Determine how many lines of the entries contain "isnan". Reply with that number alone.

Stored data:
§

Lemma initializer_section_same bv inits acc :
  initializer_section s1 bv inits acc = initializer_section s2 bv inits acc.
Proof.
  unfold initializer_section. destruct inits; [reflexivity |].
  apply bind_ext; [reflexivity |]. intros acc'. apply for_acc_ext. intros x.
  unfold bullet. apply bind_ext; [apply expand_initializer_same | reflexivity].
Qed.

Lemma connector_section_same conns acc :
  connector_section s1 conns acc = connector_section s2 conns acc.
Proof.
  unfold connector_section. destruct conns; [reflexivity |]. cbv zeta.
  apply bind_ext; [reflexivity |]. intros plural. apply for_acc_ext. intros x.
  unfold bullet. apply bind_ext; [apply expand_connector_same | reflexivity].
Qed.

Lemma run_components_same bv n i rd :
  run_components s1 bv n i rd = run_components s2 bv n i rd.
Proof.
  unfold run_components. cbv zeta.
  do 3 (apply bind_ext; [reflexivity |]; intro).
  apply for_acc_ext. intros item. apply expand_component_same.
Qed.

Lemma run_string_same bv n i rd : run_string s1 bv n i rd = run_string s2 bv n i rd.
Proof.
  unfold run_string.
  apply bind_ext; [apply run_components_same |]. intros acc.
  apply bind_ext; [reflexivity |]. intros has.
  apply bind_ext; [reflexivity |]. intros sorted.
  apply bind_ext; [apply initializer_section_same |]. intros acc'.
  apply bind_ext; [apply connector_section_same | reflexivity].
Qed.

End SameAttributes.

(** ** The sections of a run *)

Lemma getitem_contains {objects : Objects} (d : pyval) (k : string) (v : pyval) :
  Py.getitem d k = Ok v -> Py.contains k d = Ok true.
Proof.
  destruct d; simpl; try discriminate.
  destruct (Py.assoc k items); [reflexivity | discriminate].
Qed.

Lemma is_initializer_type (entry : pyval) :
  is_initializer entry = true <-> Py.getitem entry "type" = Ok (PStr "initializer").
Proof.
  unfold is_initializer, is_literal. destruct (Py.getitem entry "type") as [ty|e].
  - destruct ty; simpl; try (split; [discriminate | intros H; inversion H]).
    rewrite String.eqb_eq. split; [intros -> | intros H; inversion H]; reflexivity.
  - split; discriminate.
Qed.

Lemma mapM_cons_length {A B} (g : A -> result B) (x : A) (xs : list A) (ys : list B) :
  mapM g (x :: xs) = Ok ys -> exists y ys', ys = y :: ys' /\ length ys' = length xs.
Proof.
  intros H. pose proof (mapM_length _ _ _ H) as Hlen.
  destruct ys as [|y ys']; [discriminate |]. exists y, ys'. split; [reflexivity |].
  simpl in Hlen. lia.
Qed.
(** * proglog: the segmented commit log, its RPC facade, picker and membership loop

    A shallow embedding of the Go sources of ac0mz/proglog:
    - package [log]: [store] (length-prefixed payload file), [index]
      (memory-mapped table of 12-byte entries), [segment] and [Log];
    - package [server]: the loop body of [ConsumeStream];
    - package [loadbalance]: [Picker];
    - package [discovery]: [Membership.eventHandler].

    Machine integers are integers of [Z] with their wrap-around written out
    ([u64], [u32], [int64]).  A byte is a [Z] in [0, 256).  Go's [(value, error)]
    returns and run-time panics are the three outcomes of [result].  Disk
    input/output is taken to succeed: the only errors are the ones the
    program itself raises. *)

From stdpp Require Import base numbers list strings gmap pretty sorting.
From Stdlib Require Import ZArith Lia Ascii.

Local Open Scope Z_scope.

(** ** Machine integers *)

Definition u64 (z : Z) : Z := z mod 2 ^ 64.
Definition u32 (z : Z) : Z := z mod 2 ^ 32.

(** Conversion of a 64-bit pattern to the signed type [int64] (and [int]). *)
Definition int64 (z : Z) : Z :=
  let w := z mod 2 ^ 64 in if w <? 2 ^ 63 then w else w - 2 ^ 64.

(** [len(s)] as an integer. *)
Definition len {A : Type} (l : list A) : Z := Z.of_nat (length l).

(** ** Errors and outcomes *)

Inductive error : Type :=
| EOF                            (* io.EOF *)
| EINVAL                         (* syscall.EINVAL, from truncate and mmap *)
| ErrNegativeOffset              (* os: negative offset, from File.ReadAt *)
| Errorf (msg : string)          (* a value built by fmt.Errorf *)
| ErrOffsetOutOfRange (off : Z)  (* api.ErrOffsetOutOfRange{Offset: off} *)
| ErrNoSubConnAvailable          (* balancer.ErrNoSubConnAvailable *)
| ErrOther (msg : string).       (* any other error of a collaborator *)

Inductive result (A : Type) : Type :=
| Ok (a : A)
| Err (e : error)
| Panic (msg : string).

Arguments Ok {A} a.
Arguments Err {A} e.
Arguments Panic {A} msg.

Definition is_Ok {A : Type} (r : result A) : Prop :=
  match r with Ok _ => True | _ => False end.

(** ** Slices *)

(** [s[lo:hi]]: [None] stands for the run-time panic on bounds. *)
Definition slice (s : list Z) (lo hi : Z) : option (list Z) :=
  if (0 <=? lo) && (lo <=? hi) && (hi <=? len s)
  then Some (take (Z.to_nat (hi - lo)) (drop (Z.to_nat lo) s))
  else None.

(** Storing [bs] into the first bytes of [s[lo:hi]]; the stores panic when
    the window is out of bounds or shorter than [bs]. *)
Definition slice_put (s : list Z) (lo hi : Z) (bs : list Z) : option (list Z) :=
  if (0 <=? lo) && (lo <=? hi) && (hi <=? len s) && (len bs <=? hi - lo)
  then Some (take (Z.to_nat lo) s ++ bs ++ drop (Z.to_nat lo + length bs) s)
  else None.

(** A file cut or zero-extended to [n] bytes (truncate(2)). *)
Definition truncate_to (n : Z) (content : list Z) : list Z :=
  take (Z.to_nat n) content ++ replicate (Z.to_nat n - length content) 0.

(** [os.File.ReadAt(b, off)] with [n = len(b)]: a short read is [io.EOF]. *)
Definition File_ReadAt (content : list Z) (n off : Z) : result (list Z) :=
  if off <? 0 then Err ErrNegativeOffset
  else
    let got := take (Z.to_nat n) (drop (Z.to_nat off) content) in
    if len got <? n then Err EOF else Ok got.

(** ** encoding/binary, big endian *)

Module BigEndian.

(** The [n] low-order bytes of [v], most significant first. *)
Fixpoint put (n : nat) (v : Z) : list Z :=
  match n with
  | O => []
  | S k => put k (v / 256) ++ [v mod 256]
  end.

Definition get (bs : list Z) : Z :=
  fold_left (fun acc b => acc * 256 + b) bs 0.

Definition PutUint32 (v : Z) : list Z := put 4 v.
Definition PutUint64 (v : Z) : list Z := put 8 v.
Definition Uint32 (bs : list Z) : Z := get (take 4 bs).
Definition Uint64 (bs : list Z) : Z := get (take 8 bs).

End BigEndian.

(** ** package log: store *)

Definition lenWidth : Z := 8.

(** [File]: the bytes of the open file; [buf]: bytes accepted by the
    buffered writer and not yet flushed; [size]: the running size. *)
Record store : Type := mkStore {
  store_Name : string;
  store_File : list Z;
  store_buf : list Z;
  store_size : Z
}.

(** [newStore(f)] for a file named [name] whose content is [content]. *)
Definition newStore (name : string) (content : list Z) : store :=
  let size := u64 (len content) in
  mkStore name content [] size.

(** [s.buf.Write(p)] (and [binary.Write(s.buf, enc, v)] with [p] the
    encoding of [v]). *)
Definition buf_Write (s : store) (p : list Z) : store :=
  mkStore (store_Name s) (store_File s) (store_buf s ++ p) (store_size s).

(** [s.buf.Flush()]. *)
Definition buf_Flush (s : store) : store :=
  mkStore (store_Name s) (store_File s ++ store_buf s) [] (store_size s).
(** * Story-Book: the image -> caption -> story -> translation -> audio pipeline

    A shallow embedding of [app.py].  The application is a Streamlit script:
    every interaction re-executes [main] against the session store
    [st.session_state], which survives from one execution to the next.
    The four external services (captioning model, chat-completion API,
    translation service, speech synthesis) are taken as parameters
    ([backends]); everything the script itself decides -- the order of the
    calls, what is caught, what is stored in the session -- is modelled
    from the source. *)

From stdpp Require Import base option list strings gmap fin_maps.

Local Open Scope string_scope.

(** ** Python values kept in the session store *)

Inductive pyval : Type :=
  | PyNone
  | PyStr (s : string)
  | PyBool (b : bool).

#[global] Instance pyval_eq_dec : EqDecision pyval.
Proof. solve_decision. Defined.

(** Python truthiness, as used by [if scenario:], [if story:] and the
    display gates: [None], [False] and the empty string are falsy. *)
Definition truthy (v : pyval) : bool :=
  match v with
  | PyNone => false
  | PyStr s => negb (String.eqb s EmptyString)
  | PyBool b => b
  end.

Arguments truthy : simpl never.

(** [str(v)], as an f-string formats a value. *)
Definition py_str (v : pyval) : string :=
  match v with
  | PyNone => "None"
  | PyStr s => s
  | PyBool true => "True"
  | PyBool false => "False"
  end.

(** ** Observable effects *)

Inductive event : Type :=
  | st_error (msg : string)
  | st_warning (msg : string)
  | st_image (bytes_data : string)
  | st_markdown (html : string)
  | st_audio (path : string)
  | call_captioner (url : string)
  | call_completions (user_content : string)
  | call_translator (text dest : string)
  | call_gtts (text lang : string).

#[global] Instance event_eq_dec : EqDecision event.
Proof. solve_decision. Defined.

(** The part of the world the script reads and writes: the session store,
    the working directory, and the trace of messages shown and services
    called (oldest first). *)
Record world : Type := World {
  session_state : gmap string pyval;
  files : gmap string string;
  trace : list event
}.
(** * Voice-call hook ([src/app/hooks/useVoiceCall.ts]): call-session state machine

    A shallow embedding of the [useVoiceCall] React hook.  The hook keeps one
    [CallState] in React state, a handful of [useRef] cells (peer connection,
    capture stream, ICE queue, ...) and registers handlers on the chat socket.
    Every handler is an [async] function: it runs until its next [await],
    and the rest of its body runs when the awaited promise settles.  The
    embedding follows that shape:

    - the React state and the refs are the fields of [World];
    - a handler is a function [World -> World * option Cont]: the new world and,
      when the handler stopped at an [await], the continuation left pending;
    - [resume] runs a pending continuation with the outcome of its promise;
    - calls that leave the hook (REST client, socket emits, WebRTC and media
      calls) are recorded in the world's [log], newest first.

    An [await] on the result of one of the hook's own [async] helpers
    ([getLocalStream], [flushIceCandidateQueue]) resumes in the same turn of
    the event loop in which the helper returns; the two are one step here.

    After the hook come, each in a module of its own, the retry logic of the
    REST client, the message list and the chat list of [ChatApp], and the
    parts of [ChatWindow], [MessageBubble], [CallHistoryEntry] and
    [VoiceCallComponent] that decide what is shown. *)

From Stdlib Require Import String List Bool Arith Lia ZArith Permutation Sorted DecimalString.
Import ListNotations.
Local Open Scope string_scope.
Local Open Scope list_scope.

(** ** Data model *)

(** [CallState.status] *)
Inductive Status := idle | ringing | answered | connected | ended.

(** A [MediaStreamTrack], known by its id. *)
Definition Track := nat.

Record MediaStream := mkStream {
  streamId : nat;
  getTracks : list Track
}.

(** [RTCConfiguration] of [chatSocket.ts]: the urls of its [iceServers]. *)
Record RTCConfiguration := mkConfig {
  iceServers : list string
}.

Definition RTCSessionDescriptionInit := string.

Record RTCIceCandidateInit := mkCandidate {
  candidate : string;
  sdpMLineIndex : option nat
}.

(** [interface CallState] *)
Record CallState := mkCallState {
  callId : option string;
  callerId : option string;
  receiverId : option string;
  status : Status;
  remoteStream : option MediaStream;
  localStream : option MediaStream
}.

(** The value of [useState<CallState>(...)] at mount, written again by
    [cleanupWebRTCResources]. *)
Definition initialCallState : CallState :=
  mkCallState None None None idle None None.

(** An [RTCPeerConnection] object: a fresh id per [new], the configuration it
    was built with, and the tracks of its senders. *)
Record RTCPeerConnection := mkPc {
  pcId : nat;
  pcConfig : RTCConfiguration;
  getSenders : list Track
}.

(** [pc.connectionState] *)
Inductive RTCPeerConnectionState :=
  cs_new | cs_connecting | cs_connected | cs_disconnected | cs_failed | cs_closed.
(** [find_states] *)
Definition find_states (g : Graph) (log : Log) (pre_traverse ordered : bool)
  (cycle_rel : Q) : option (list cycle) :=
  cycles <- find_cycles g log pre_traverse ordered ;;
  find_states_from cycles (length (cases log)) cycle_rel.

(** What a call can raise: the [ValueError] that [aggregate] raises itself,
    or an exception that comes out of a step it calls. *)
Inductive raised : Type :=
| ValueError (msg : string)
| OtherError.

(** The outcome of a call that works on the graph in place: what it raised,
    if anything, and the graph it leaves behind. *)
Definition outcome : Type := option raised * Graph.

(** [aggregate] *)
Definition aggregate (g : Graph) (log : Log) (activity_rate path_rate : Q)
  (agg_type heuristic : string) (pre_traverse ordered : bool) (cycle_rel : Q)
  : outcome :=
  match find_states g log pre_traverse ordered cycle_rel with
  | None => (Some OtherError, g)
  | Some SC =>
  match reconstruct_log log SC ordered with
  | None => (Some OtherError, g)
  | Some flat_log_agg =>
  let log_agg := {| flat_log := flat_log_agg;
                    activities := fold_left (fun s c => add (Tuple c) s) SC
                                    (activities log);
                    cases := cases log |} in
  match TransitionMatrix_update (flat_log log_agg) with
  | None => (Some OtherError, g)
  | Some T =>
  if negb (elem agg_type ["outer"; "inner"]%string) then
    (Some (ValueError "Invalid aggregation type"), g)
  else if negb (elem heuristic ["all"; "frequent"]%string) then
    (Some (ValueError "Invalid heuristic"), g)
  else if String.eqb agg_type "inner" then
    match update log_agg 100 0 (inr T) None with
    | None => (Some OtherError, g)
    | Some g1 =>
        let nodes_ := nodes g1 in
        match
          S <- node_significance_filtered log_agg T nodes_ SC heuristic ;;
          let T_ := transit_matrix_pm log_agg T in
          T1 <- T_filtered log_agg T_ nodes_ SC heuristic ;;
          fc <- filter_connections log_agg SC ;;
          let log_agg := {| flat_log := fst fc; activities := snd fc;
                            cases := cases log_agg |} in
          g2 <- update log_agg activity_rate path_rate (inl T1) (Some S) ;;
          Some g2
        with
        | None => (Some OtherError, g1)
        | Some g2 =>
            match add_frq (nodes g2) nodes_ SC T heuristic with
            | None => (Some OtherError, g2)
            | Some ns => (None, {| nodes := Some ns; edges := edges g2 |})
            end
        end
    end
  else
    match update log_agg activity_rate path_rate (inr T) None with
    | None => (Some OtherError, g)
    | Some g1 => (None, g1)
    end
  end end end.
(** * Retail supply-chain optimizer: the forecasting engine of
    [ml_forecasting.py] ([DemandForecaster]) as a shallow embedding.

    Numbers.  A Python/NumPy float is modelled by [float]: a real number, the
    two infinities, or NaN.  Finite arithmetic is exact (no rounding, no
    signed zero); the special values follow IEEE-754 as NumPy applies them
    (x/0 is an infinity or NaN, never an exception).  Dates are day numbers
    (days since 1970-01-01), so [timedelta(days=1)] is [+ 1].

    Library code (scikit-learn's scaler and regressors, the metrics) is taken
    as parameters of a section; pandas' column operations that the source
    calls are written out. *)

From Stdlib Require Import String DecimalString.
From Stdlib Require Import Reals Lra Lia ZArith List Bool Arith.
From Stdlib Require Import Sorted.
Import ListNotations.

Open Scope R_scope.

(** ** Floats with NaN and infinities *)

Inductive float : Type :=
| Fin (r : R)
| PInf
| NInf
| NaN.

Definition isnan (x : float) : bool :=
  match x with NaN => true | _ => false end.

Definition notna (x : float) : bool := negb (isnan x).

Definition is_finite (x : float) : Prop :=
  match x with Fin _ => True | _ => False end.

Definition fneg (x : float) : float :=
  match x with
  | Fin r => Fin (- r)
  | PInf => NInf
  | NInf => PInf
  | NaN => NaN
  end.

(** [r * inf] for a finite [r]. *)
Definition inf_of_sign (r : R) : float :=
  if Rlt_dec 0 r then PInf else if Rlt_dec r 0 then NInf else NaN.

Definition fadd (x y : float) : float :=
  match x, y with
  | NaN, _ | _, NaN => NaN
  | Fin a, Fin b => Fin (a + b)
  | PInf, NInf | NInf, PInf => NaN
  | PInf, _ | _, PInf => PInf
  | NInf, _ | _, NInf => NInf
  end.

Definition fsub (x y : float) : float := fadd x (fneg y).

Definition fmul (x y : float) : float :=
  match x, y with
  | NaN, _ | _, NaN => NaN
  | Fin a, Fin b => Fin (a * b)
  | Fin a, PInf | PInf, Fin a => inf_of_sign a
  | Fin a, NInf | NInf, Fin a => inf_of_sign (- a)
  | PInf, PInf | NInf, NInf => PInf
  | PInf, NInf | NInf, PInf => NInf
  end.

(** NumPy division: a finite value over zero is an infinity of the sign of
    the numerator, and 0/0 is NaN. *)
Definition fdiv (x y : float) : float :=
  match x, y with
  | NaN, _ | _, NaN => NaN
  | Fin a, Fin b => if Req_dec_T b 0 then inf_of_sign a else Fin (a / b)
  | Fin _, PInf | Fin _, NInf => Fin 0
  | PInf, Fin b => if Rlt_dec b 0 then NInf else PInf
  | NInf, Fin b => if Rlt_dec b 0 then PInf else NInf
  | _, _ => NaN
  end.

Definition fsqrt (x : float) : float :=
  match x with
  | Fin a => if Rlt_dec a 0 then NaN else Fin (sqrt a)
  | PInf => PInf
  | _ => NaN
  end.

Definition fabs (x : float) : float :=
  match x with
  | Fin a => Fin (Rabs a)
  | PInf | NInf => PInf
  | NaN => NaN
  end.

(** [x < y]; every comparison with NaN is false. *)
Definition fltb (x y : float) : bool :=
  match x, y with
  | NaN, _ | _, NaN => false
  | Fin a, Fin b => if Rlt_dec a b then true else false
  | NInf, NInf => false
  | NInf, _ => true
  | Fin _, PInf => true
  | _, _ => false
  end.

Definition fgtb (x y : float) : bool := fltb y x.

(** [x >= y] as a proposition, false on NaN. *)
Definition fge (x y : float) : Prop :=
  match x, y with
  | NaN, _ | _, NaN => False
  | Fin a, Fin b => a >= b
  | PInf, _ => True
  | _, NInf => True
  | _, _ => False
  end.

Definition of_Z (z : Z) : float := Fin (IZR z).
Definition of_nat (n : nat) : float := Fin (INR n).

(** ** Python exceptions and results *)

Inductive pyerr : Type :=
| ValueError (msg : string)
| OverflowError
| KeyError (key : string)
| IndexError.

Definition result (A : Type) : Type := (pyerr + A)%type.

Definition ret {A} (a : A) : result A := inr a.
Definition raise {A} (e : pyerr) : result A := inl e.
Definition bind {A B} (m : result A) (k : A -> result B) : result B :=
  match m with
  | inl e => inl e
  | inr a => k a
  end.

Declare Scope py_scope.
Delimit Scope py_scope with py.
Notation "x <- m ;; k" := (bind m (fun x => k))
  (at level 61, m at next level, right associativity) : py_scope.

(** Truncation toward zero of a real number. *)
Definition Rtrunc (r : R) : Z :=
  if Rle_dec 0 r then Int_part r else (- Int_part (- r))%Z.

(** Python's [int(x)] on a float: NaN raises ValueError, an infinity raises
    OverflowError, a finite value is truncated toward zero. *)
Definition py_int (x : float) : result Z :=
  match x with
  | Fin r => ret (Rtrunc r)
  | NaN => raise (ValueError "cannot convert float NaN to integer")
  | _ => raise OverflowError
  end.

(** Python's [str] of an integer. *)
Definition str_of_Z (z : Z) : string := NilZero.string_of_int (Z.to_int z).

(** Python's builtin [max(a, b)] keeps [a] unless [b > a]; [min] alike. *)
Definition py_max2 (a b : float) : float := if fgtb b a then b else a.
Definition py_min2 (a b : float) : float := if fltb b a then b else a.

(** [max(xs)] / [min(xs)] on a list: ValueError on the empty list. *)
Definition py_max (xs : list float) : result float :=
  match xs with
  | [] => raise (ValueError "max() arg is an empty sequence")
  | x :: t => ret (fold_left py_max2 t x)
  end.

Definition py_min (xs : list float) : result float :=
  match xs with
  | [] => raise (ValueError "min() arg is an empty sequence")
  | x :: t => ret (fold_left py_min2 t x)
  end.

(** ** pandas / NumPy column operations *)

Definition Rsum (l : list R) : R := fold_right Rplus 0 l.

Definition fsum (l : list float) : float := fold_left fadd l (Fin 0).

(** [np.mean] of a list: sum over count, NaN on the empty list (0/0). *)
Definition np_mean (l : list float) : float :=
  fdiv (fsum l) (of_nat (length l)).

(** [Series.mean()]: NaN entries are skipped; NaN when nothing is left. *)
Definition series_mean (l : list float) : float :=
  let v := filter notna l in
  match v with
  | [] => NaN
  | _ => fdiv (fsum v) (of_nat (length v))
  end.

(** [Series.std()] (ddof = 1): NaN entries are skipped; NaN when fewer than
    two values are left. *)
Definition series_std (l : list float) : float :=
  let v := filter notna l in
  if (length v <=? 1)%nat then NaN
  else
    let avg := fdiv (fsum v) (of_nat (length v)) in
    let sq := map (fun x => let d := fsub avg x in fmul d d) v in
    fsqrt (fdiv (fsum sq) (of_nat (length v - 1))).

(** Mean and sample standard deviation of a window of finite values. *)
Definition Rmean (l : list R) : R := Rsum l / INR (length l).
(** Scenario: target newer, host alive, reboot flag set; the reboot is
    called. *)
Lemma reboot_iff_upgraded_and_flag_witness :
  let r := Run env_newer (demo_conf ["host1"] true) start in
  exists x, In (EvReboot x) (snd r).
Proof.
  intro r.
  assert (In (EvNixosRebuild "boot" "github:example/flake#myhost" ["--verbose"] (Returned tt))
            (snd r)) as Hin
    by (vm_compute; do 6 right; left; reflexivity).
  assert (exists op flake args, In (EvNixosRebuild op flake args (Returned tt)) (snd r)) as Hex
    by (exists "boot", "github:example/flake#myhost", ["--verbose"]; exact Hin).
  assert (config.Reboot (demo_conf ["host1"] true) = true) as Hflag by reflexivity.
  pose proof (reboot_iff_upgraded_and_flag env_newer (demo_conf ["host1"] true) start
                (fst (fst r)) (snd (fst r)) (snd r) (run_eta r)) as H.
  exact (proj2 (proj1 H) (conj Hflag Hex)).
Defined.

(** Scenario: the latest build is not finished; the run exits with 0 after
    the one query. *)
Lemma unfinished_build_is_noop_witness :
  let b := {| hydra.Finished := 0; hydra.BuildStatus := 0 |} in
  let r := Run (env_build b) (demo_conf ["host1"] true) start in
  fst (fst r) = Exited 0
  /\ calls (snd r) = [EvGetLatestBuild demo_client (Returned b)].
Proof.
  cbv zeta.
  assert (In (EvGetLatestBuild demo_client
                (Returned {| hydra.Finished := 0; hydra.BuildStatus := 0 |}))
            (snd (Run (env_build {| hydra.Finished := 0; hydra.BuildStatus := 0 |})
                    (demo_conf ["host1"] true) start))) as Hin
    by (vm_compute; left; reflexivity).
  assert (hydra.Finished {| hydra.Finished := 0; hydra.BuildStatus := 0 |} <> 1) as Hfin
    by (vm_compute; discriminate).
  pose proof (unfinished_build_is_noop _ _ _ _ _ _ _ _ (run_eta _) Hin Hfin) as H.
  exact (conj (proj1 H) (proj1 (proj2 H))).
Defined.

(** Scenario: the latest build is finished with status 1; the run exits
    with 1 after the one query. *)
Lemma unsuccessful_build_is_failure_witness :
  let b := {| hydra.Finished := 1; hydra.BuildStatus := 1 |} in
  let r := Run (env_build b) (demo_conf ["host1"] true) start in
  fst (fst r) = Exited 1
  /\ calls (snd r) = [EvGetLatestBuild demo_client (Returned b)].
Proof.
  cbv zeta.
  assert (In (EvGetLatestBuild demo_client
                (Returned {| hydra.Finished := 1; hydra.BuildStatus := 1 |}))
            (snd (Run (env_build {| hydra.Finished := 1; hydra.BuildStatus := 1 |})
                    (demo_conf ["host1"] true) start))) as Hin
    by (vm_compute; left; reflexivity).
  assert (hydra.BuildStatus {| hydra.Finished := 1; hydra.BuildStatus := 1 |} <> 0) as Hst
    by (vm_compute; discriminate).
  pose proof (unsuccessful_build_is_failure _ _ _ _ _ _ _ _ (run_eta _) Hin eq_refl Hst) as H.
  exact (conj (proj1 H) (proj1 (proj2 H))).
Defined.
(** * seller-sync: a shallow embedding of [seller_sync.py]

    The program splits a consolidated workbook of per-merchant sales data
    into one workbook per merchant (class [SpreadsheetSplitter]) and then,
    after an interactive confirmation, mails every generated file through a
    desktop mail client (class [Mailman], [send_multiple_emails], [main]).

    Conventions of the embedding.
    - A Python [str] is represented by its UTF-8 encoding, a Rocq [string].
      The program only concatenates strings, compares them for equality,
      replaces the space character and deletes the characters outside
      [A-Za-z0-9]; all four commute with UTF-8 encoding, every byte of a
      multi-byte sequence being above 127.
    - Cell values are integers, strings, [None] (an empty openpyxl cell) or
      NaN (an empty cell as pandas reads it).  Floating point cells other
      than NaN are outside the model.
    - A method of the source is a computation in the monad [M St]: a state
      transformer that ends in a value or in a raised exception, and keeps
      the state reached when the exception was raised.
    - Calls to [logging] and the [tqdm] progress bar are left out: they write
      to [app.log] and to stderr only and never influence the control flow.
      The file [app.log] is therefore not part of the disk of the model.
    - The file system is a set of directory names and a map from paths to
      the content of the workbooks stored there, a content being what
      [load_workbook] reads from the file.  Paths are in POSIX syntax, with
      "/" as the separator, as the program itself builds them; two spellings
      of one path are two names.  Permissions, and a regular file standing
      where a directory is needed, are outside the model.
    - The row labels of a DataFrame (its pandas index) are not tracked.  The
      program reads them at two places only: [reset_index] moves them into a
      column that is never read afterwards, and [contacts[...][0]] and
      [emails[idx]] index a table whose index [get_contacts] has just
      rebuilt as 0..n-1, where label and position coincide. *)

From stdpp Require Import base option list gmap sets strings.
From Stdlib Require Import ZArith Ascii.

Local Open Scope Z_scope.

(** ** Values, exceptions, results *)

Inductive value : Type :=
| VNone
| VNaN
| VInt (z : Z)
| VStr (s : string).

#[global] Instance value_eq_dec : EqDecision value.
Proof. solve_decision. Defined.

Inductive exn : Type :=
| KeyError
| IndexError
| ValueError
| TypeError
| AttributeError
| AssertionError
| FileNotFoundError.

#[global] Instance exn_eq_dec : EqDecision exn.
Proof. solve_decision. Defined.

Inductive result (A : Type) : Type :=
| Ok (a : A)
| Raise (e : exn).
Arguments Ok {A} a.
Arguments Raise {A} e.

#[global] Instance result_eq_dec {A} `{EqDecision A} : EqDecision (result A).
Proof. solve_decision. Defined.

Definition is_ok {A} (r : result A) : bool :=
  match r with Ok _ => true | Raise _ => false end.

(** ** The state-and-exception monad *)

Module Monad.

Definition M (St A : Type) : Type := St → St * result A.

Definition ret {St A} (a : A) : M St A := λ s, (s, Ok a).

§

● Task result
2